Topologically penalized regression on manifolds

TL;DR

This paper introduces a topologically regularized regression method on manifolds that leverages eigenfunctions of the Laplace-Beltrami operator, incorporating topological penalties to improve estimation accuracy and theoretical guarantees.

Contribution

It proposes a novel topological regularization framework for regression on manifolds using Laplace-Beltrami eigenfunctions, with theoretical analysis and empirical validation.

Findings

Competitive performance on synthetic and real data

Theoretical guarantees on prediction error and smoothness

Effective topological regularization for manifold data

Abstract

We study a regression problem on a compact manifold M. In order to take advantage of the underlying geometry and topology of the data, the regression task is performed on the basis of the first several eigenfunctions of the Laplace-Beltrami operator of the manifold, that are regularized with topological penalties.
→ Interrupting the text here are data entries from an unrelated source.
(* ===== verification/Derp.v ===== *)
(** * The DERP relay

    [rsb-protocol/src/services/derp.rs]: frames, the hub that knows which connection has
    which key, the two kinds of connections (WebSocket and binary TCP), the mesh with other
    relays, and the configuration with [services/listen.rs] and [services/tls_util.rs].

    A connection is a task with a channel: its number names both.  Events of all connections
    are interleaved freely: a run is a list of them.  The peers of the hub are a map from
    keys to channels. *)
From stdpp Require Import base tactics gmap list strings.
From Stdlib Require Import ZArith Lia.
From Stdlib Require Import Strings.Byte.
From S2P Require Import Prelude Json Text Ip DnsWire DnsRouter Codec Config.

Local Open Scope Z_scope.

Definition FRAME_SERVER_KEY : byte := x01.
Definition FRAME_CLIENT_KEY : byte := x02.
Definition FRAME_SERVER_INFO : byte := x03.
Definition FRAME_SEND_PACKET : byte := x04.
Definition FRAME_KEEP_ALIVE : byte := x06.
Definition FRAME_PEER_GONE : byte := x08.
Definition FRAME_PEER_PRESENT : byte := x09.

Definition frame_server_key (public : list byte) : list byte := FRAME_SERVER_KEY :: public.
Definition frame_server_info : list byte := [FRAME_SERVER_INFO; x01] ++ be_encode 4 1.
Definition frame_peer_present (key : list byte) : list byte := FRAME_PEER_PRESENT :: key.
Definition frame_peer_gone (key : list byte) : list byte := FRAME_PEER_GONE :: key.

(** ** Frames of the binary connection *)

Definition write_framed (data : list byte) : list byte := be_encode 4 (zlen data) ++ data.
(** [read_framed] on the bytes that have arrived; nothing while it waits for more. *)
Definition derp_read_framed (s : list byte) : result (option (list byte * list byte)) :=
  if zlen s <? 4 then Ok None
  else
    let len := be_decode (take 4 s) in
    if 65536 <? len then Err "derp frame too large"
    else if zlen s <? 4 + len then Ok None
    else Ok (Some (take (Z.to_nat len) (drop 4 s), drop (4 + Z.to_nat len) s)).
(** What the loop of a binary connection waits for: bytes of the peer, or a frame to send. *)
Inductive derp_input := Bytes (bs : list byte) | Outgoing (frame : list byte).
(** The frames among the bytes, and what is left of them; nothing when the connection failed. *)
Fixpoint read_all (fuel : nat) (s : list byte) : list (list byte) * option (list byte) :=
  match fuel with
  | O => ([], Some s)
  | S fuel =>
      match derp_read_framed s with
      | Ok (Some (frame, s)) => let '(frames, s) := read_all fuel s in (frame :: frames, s)
      | Ok None => ([], Some s)
      | _ => ([], None)
      end
  end.
(** [select!]: a frame to send drops the read that is under way, with the bytes it has
    taken from the socket. *)
Fixpoint derp_select (taken : list byte) (inputs : list derp_input) : list (list byte) :=
  match inputs with
  | [] => []
  | Bytes bs :: inputs =>
      match read_all (length (taken ++ bs)) (taken ++ bs) with
      | (frames, Some taken) => frames ++ derp_select taken inputs
      | (frames, None) => frames
      end
  | Outgoing _ :: inputs => derp_select [] inputs
  end.

(** ** The hub *)

Record DerpClient := mkDerpClient {
  dc_binary : bool;
  dc_key : list byte;
  dc_registered : bool;
  dc_queue : list (list byte);
  dc_written : list (list byte);
}.
Record DerpHub := mkDerpHub {
  server_public : list byte;
  hub_peers : gmap (list byte) nat;
  hub_mesh : list (list byte);
  hub_clients : gmap nat DerpClient;
  hub_next : nat;
}.
Definition hub_new (public : list byte) : DerpHub := mkDerpHub public ∅ [] ∅ 0.

Definition push (msgs : list (list byte)) (c : DerpClient) : DerpClient :=
  mkDerpClient (dc_binary c) (dc_key c) (dc_registered c) (dc_queue c ++ msgs) (dc_written c).
Definition with_clients (h : DerpHub) (cs : gmap nat DerpClient) : DerpHub :=
  mkDerpHub (server_public h) (hub_peers h) (hub_mesh h) cs (hub_next h).
Definition with_peers (h : DerpHub) (ps : gmap (list byte) nat) : DerpHub :=
  mkDerpHub (server_public h) ps (hub_mesh h) (hub_clients h) (hub_next h).
(** [tx.send]: nothing happens when the task has ended. *)
Definition channel_send (h : DerpHub) (id : nat) (msg : list byte) : DerpHub :=
  with_clients h (alter (push [msg]) id (hub_clients h)).
Definition broadcast_except (h : DerpHub) (except msg : list byte) : DerpHub :=
  foldr (fun p h => if bool_decide (p.1 = except) then h else channel_send h p.2 msg) h (map_to_list (hub_peers h)).
Definition route_packet (h : DerpHub) (data : list byte) : DerpHub :=
  if zlen data <? 34 then h
  else
    match hub_peers h !! take 32 (drop 1 data) with
    | Some id => channel_send h id data
    | None => mkDerpHub (server_public h) (hub_peers h) (hub_mesh h ++ [data]) (hub_clients h) (hub_next h)
    end.

(** A connection: the server speaks first. *)
Definition derp_join (binary : bool) (h : DerpHub) : DerpHub :=
  mkDerpHub (server_public h) (hub_peers h) (hub_mesh h)
    (<[hub_next h := mkDerpClient binary (replicate 32 x00) false [] [frame_server_key (server_public h); frame_server_info]]>
       (hub_clients h)) (S (hub_next h)).
(** The end of the loop: the task ends, and the key it had last is taken back. *)
Definition derp_leave (id : nat) (h : DerpHub) : DerpHub :=
  match hub_clients h !! id with
  | None => h
  | Some c =>
      let h := with_clients h (delete id (hub_clients h)) in
      if dc_registered c
      then broadcast_except (with_peers h (delete (dc_key c) (hub_peers h))) (dc_key c) (frame_peer_gone (dc_key c))
      else h
  end.
(** A read that fails leaves the loop of a WebSocket, and the whole function of a binary
    connection. *)
Definition derp_gone (id : nat) (h : DerpHub) : DerpHub :=
  match hub_clients h !! id with
  | None => h
  | Some c => if dc_binary c then with_clients h (delete id (hub_clients h)) else derp_leave id h
  end.
Definition derp_register (id : nat) (c : DerpClient) (key : list byte) (h : DerpHub) : DerpHub :=
  let c := mkDerpClient (dc_binary c) key true (dc_queue c) (dc_written c) in
  let h := mkDerpHub (server_public h) (<[key := id]> (hub_peers h)) (hub_mesh h) (<[id := c]> (hub_clients h)) (hub_next h) in
  broadcast_except h key (frame_peer_present key).
(** A frame of a client. *)
Definition derp_frame (id : nat) (data : list byte) (h : DerpHub) : DerpHub :=
  match hub_clients h !! id with
  | None => h
  | Some c =>
      match data with
      | [] => if dc_binary c then derp_leave id h else h
      | t :: _ =>
          if bool_decide (t = FRAME_CLIENT_KEY) && (33 <=? zlen data) then derp_register id c (take 32 (drop 1 data)) h
          else if bool_decide (t = FRAME_SEND_PACKET) && (33 <? zlen data) then route_packet h data
          else if bool_decide (t = FRAME_KEEP_ALIVE) then
            with_clients h (<[id := mkDerpClient (dc_binary c) (dc_key c) (dc_registered c) (dc_queue c)
                                      (dc_written c ++ [[FRAME_KEEP_ALIVE]])]> (hub_clients h))
          else h
      end
  end.
(** A message of the channel is written. *)
Definition derp_deliver (id : nat) (h : DerpHub) : DerpHub :=
  match hub_clients h !! id with
  | Some (mkDerpClient b k r (msg :: q) w) => with_clients h (<[id := mkDerpClient b k r q (w ++ [msg])]> (hub_clients h))
  | _ => h
  end.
The proposed penalties are based on the topology of the sub-level sets of either the eigenfunctions or the estimated function. The overall approach is shown to yield promising and competitive performance on various applications to both synthetic and real data sets. We also provide theoretical guarantees on the regression function estimates, on both its prediction error and its smoothness (in a topological sense). Taken together, these results support the relevance of our approach in the case where the targeted function is ''topologically smooth''.